Collins, Warner and other senators are introducing a bill that would boost the Department of Homeland Security’s authority to keep tabs on computer systems in a multitude of civilian federal agencies, ensure adoption of cyber security measures and monitor for breaches.
“The alternative to giving these authorities to DHS is essentially to continue the completely unacceptable status quo, in which each agency either competently or incompetently, monitors its own networks and only requests assistance from DHS if it sees fit to do so,” Collins said.
No easy fix
While stressing the need for change, Collins admitted that “no one law” can keep federal networks safe.
Warner agreed.
“It’s not like you fix one hack and then you can say, ‘We’re safe forever.’ The hackers change their techniques,” he said.
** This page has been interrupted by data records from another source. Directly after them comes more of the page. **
(* ===== verification/MvbaElector.v ===== *)
(** * mvba: the elector

    Models src/core/mvba/consensus/elector.go.  A quorum of shares of an epoch gives a
    seed, and the seed a random order of the nodes, from which the leaders of the
    rounds are taken.  [rand.Shuffle] is the loop of the Go library with the indices
    it draws as a parameter: a function of the seed that stays within bounds.  The
    authors seen are looked up and never recorded. *)

From Stdlib Require Import Strings.Byte.
From S2P Require Import Prelude GoStd Crypto Committee Coin MvbaMessage MvbaAggreator.

Open Scope Z_scope.

(** The index that [rand.New(rand.NewSource(seed)).Shuffle(n, swap)] draws for [i],
    which is in [0, i]. *)
Class MathRand := {
  rand_draw : Z -> nat -> nat -> nat;
  rand_draw_le : forall seed n i, (rand_draw seed n i <= i)%nat
}.

(** [l[i], l[j] = l[j], l[i]]; the indices of the loop are in range
    ([Shuffle_in_range]). *)
Definition swap {A : Type} (l : list A) (i j : nat) : list A :=
  match l !! i, l !! j with
  | Some x, Some y => <[j := x]> (<[i := y]> l)
  | _, _ => l
  end.

(** The loop [for ; i > 0; i-- { swap(i, draw) }]. *)
Fixpoint Shuffle_loop {R : MathRand} {A : Type} (seed : Z) (n i : nat) (l : list A) : list A :=
  match i with
  | O => l
  | S i' => Shuffle_loop seed n i' (swap l i (rand_draw seed n i))
  end.
Definition Shuffle {R : MathRand} {A : Type} (seed : Z) (l : list A) : list A :=
  Shuffle_loop seed (length l) (pred (length l)) l.

Section Elector.
Context {K : Kyber} {R : MathRand}.

Record Elector := mkElector {
  el_committee : Committee;
  el_sigService : SigService;
  seeds : gmap Z Z;
  randGen : gmap Z (list NodeID);
  used : gmap Z (gset NodeID);
  electShares : gmap Z (list SignatureShare)
}.
#[export] Instance Elector_eta : Settable Elector := fun e =>
  mkElector (el_committee e) (el_sigService e) (seeds e) (randGen e) (used e) (electShares e).

Definition NewElector (committee : Committee) (sigService : SigService) : Elector :=
  mkElector committee sigService ∅ ∅ ∅ ∅.

Definition addSeed (e : Elector) (epoch seed : Z) : Elector :=
  let randLeader := Z.of_nat <$> seq 0 (Z.to_nat (Committee_Size (el_committee e))) in
  e <| seeds := <[epoch := seed]> (seeds e) |>
    <| randGen := <[epoch := Shuffle seed randLeader]> (randGen e) |>.

Definition addElectShare (e : Elector) (share : ElectShare) : Elector * (bool * option error) :=
  let used_e := default ∅ (used e !! ElectShare_Epoch share) in
  let shares := default [] (electShares e !! ElectShare_Epoch share) in
  let e := e <| used := <[ElectShare_Epoch share := used_e]> (used e) |>
             <| electShares := <[ElectShare_Epoch share := shares]> (electShares e) |> in
  if bool_decide (ElectShare_Author share ∈ used_e) then
    (e, (false, Some (ErrOneMoreMessage ElectShareType (ElectShare_Epoch share) 0
                        (ElectShare_Author share))))
  else
    let shares := shares ++ [ElectShare_Share share] in
    let e := e <| electShares := <[ElectShare_Epoch share := shares]> (electShares e) |> in
    if Z.of_nat (length shares) =? HightThreshold (el_committee e) then
      match CombineIntactTSPartial shares (ShareKey (el_sigService e)) (ElectShare_Hash share) with
      | None => (e, (false, Some ErrExternal))
      | Some data => (addSeed e (ElectShare_Epoch share) (seed_of int64 data), (true, None))
      end
    else (e, (false, None)).

(** An index out of range panics. *)
Definition Leader (e : Elector) (epoch round : Z) : Outcome NodeID :=
  match randGen e !! epoch with
  | None => Ret NONE
  | Some gen =>
      if round <? 0 then Panic
      else match gen !! Z.to_nat round with Some l => Ret l | None => Panic end
  end.

(** ** Specifications *)

Lemma swap_perm {A : Type} (l : list A) (i j : nat) : swap l i j ≡ₚ l.
Proof.
  unfold swap. destruct (l !! i) as [x|] eqn:Hi; [|done]. destruct (l !! j) as [y|] eqn:Hj; [|done].
  destruct (decide (i = j)) as [<-|Hne].
  { rewrite Hi in Hj. injection Hj as <-. by rewrite list_insert_insert_eq, list_insert_id. }
  by apply Permutation_insert_swap.
Qed.

Lemma Shuffle_perm {A : Type} (seed : Z) (l : list A) : Shuffle seed l ≡ₚ l.
Proof.
  unfold Shuffle. generalize (pred (length l)) as i. generalize (length l) as n. intros n i.
  revert l. induction i as [|i IH]; intros l; cbn [Shuffle_loop]; [done|]. by rewrite IH, swap_perm.
Qed.

Lemma length_swap {A : Type} (l : list A) (i j : nat) : length (swap l i j) = length l.
Proof. unfold swap. destruct (l !! i); [|done]. destruct (l !! j); [|done]. by rewrite !length_insert. Qed.

(** Every access of the loop is in range. *)
Lemma Shuffle_in_range {A : Type} (seed : Z) (n i : nat) (l : list A) :
  (i < length l)%nat ->
  is_Some (l !! i) /\ is_Some (l !! rand_draw seed n i) /\
  (pred i < length (swap l i (rand_draw seed n i)))%nat.
Proof.
  intros Hi. pose proof (rand_draw_le seed n i). rewrite !lookup_lt_is_Some, length_swap. lia.
Qed.

(** The leaders of an epoch are the node numbers in some order. *)
Definition gen_ok (e : Elector) : Prop :=
  forall epoch gen, randGen e !! epoch = Some gen ->
    gen ≡ₚ (Z.of_nat <$> seq 0 (Z.to_nat (Committee_Size (el_committee e)))).

Lemma addSeed_gen_ok (e : Elector) (epoch seed : Z) : gen_ok e -> gen_ok (addSeed e epoch seed).
Proof.
  intros He ep gen. unfold addSeed. cbn. rewrite lookup_insert_Some.
  intros [[<- <-]|[_ Hg]]; [apply Shuffle_perm|exact (He _ _ Hg)].
Qed.

Lemma addElectShare_gen_ok (e : Elector) (s : ElectShare) : gen_ok e -> gen_ok (addElectShare e s).1.
Proof.
  intros He. unfold addElectShare. cbn zeta. destruct (bool_decide _); [done|]. destruct (_ =? _); [|done].
  destruct (CombineIntactTSPartial _ _ _); [|done]. by apply addSeed_gen_ok.
Qed.

Lemma addElectShare_committee (e : Elector) (s : ElectShare) :
  el_committee (addElectShare e s).1 = el_committee e.
Proof.
  unfold addElectShare. cbn zeta. destruct (bool_decide _); [done|]. destruct (_ =? _); [|done].
  by destruct (CombineIntactTSPartial _ _ _).
Qed.

(** The answer true comes with leaders for the epoch of the share, and no other epoch
    gets any. *)
Lemma addElectShare_elects (e e' : Elector) (s : ElectShare) (err : option error) :
  addElectShare e s = (e', (true, err)) -> is_Some (randGen e' !! ElectShare_Epoch s).
Proof.
  unfold addElectShare. cbn zeta. destruct (bool_decide _); [done|]. destruct (_ =? _); [|done].
  destruct (CombineIntactTSPartial _ _ _); [|done]. intros [= <- <-]. cbn.
  rewrite lookup_insert_eq. by eexists.
Qed.

Lemma addElectShare_other (e : Elector) (s : ElectShare) (epoch : Z) :
  epoch <> ElectShare_Epoch s -> randGen (addElectShare e s).1 !! epoch = randGen e !! epoch.
Proof.
  intros Hne. unfold addElectShare. cbn zeta. destruct (bool_decide _); [done|]. destruct (_ =? _); [|done].
  destruct (CombineIntactTSPartial _ _ _); [|done]. cbn. by rewrite lookup_insert_ne.
Qed.

(** The leader of a round of an epoch with a seed. *)
Lemma Leader_elected (e : Elector) (epoch round : Z) (gen : list NodeID) :
  gen_ok e -> randGen e !! epoch = Some gen ->
  (0 <= round < Committee_Size (el_committee e) ->
     exists l, Leader e epoch round = Ret l /\ 0 <= l < Committee_Size (el_committee e)) /\
  (~ 0 <= round < Committee_Size (el_committee e) -> Leader e epoch round = Panic).
Proof.
  intros He Hg. pose proof (He _ _ Hg) as Hp. unfold Leader. rewrite Hg.
  assert (length gen = Z.to_nat (Committee_Size (el_committee e))) as Hl
    by by rewrite Hp, length_fmap, length_seq.
  split; intros Hr.
  - rewrite (proj2 (Z.ltb_ge _ _)) by lia.
    destruct (lookup_lt_is_Some_2 gen (Z.to_nat round)) as [l Hi]; [lia|]. rewrite Hi.
    exists l. split; [done|].
    assert (l ∈ gen) as Hin by (apply list_elem_of_lookup; eauto). rewrite Hp in Hin.
    apply list_elem_of_fmap in Hin as (k & -> & Hk%elem_of_seq). lia.
  - case_bool; [done|]. rewrite (proj2 (lookup_ge_None gen _)) by lia. done.
Qed.

(** All shares of an epoch, in the order they came. *)
Definition elect_all (e : Elector) (ss : list ElectShare) : Elector :=
  foldl (fun e s => (addElectShare e s).1) e ss.

Lemma elect_all_ok (c : Committee) (srv : SigService) (ss : list ElectShare) :
  let e := elect_all (NewElector c srv) ss in
  gen_ok e /\ el_committee e = c /\
  forall epoch gen, randGen e !! epoch = Some gen ->
    exists shares data, CombineIntactTSPartial shares (ShareKey srv)
      (hash_parts [LittleEndian_AppendUint64 epoch]) = Some data /\
      gen = Shuffle (seed_of int64 data) (Z.of_nat <$> seq 0 (Z.to_nat (Committee_Size c))).
Proof.
  intros e. subst e. assert (el_sigService (elect_all (NewElector c srv) ss) = srv /\
    gen_ok (elect_all (NewElector c srv) ss) /\
    el_committee (elect_all (NewElector c srv) ss) = c /\
    forall epoch gen, randGen (elect_all (NewElector c srv) ss) !! epoch = Some gen ->
      exists shares data, CombineIntactTSPartial shares (ShareKey srv)
        (hash_parts [LittleEndian_AppendUint64 epoch]) = Some data /\
        gen = Shuffle (seed_of int64 data) (Z.of_nat <$> seq 0 (Z.to_nat (Committee_Size c)))) as H;
    [|apply H].
  unfold elect_all. induction ss as [|s ss IH] using rev_ind; [by split_and!|].
  rewrite foldl_app. cbn [foldl].
  set (e := foldl (fun e s => (addElectShare e s).1) (NewElector c srv) ss) in *.
  destruct IH as (Hs & Hg & Hc & Hd). split_and!.
  - rewrite <-Hs. unfold addElectShare. cbn zeta. destruct (bool_decide _); [done|]. destruct (_ =? _); [|done].
    by destruct (CombineIntactTSPartial _ _ _).
  - by apply addElectShare_gen_ok.
  - by rewrite addElectShare_committee.
  - intros epoch gen. unfold addElectShare. cbn zeta. destruct (bool_decide _); [by apply Hd|].
    destruct (_ =? _); [|by apply Hd]. destruct (CombineIntactTSPartial _ _ _) as [data|] eqn:Ec; [|by apply Hd].
    cbn. rewrite lookup_insert_Some. intros [[<- <-]|[_ Hin]]; [|by apply Hd].
    cbn in Ec. rewrite Hs in Ec. rewrite Hc. eauto.
Qed.

End Elector.

(** C24. The leaders of an epoch, once elected from whatever shares have come in: every
    node of the committee leads exactly one of its rounds, and a round past the size
    of the committee has no leader: asking for it panics. *)
Theorem mvba_leaders_permutation {K : Kyber} {R : MathRand} (c : Committee) (srv : SigService)
    (ss : list ElectShare) (epoch : Z) :
  let e := elect_all (NewElector c srv) ss in
  is_Some (randGen e !! epoch) ->
  (exists ls, ls ≡ₚ (Z.of_nat <$> seq 0 (Z.to_nat (Committee_Size c))) /\
     forall k l, ls !! k = Some l <-> Leader e epoch (Z.of_nat k) = Ret l) /\
  (forall round, ~ 0 <= round < Committee_Size c -> Leader e epoch round = Panic).
Proof.
  intros e [gen Hg]. destruct (elect_all_ok c srv ss) as (Hok & Hc & _). fold e in Hok, Hc. split.
  - exists gen. rewrite <-Hc. split; [exact (Hok _ _ Hg)|]. intros k l. unfold Leader. rewrite Hg.
    rewrite (proj2 (Z.ltb_ge _ _)), Nat2Z.id by lia. destruct (gen !! k); naive_solver.
  - intros round Hr. rewrite <-Hc in Hr. by apply (Leader_elected e epoch round gen).
Qed.

(** Two nodes of one committee holding the same group key that have both elected the
    leaders of an epoch have the same leader in every round, from whatever shares in
    whatever order. *)
Theorem mvba_leader_agreement {K : Kyber} {R : MathRand} `{!KyberLaws K} (c : Committee)
    (srv1 srv2 : SigService) (ss1 ss2 : list ElectShare) (epoch round : Z) :
  SSK_PubPoly (ShareKey srv2) = SSK_PubPoly (ShareKey srv1) ->
  SSK_T (ShareKey srv2) = SSK_T (ShareKey srv1) ->
  SSK_N (ShareKey srv2) = SSK_N (ShareKey srv1) ->
  let e1 := elect_all (NewElector c srv1) ss1 in
  let e2 := elect_all (NewElector c srv2) ss2 in
  is_Some (randGen e1 !! epoch) -> is_Some (randGen e2 !! epoch) ->
  Leader e1 epoch round = Leader e2 epoch round.
Proof.
  intros Hpub Ht Hn e1 e2 [g1 H1] [g2 H2].
  destruct (elect_all_ok c srv1 ss1) as (_ & _ & Hd1). destruct (Hd1 _ _ H1) as (sh1 & d1 & Hc1 & Hg1).
  destruct (elect_all_ok c srv2 ss2) as (_ & _ & Hd2). destruct (Hd2 _ _ H2) as (sh2 & d2 & Hc2 & Hg2).
  rewrite (coins_agree _ _ _ _ _ _ _ Hpub Ht Hn Hc1 Hc2) in Hg1.
  unfold Leader. by rewrite H1, H2, Hg1, Hg2.
Qed.

(** A source of indices with the promised bounds. *)
Module ToyRand.
#[export] Instance toy_rand : MathRand.
Proof.
  refine {| rand_draw := fun seed n i => (Z.to_nat (seed mod 7) * (S i) / 11 mod (S i))%nat |}.
  intros seed n i. pose proof (Nat.mod_upper_bound (Z.to_nat (seed mod 7) * S i / 11) (S i)). lia.
Defined.
End ToyRand.

Section Witness.
Import ToyCrypto ToyNode ToyRand.

Definition toy_elect (a : nat) : ElectShare :=
  let m := ElectShare_Hash (mkElectShare (Z.of_nat a) 0 (mkSignatureShare [])) in
  mkElectShare (Z.of_nat a) 0 (mkSignatureShare (byteZ (Z.of_nat a) :: m)).
Definition toy_elector (i : nat) (l : list nat) : Elector :=
  elect_all (NewElector (toy_committee 4) (toy_service 4 i)) (toy_elect <$> l).

Lemma toy_elected (i : nat) (l : list nat) :
  bool_decide (is_Some (randGen (toy_elector i l) !! 0)) = true ->
  is_Some (randGen (elect_all (NewElector (toy_committee 4) (toy_service 4 i)) (toy_elect <$> l)) !! 0).
Proof. apply bool_decide_eq_true. Qed.

Lemma mvba_leaders_permutation_witness :
  (exists ls, ls ≡ₚ (Z.of_nat <$> seq 0 (Z.to_nat (Committee_Size (toy_committee 4)))) /\
     forall k l, ls !! k = Some l <->
       Leader (elect_all (NewElector (toy_committee 4) (toy_service 4 1)) (toy_elect <$> [0%nat; 2%nat; 3%nat]))
         0 (Z.of_nat k) = Ret l) /\
  (forall round, ~ 0 <= round < Committee_Size (toy_committee 4) ->
     Leader (elect_all (NewElector (toy_committee 4) (toy_service 4 1)) (toy_elect <$> [0%nat; 2%nat; 3%nat]))
       0 round = Panic).
Proof.
  assert (bool_decide (is_Some (randGen (toy_elector 1 [0%nat; 2%nat; 3%nat]) !! 0)) = true) as H
    by (vm_compute; reflexivity).
  exact (mvba_leaders_permutation (toy_committee 4) (toy_service 4 1)
    (toy_elect <$> [0%nat; 2%nat; 3%nat]) 0 (toy_elected _ _ H)).
Defined.

Lemma mvba_leader_agreement_witness :
  Leader (elect_all (NewElector (toy_committee 4) (toy_service 4 1)) (toy_elect <$> [0%nat; 2%nat; 3%nat])) 0 1 =
  Leader (elect_all (NewElector (toy_committee 4) (toy_service 4 2)) (toy_elect <$> [3%nat; 1%nat; 2%nat])) 0 1.
Proof.
  assert (bool_decide (is_Some (randGen (toy_elector 1 [0%nat; 2%nat; 3%nat]) !! 0)) = true) as H1
    by (vm_compute; reflexivity).
  assert (bool_decide (is_Some (randGen (toy_elector 2 [3%nat; 1%nat; 2%nat]) !! 0)) = true) as H2
    by (vm_compute; reflexivity).
  exact (mvba_leader_agreement (toy_committee 4) (toy_service 4 1) (toy_service 4 2)
    (toy_elect <$> [0%nat; 2%nat; 3%nat]) (toy_elect <$> [3%nat; 1%nat; 2%nat]) 0 1 eq_refl eq_refl eq_refl
    (toy_elected _ _ H1) (toy_elected _ _ H2)).
Defined.
End Witness.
The OPM hack is under investigation. So far, the Obama administration has named no culprits. That should change, according to some lawmakers.
“I think there is a lot of deterrence value in showing that you know who the adversary is. If there is no penalty, not even public identification of the perpetrator of the cyberattack, it seems to me it only encourages future cyberattacks from the same actors,” Collins said.
“It would be important for the president to be very direct with the Chinese publicly about this,” added Republican Senator Kelly Ayotte.
The Washington Post newspaper quotes unnamed senior U.S. officials as saying the administration has chosen “not to make any official assertions about attribution at this point” – but that options are being considered and private communication between Washington and Beijing has not been ruled out.
Senator Collins said she hoped Congress will address cyber security either before or after lawmakers’ annual August recess.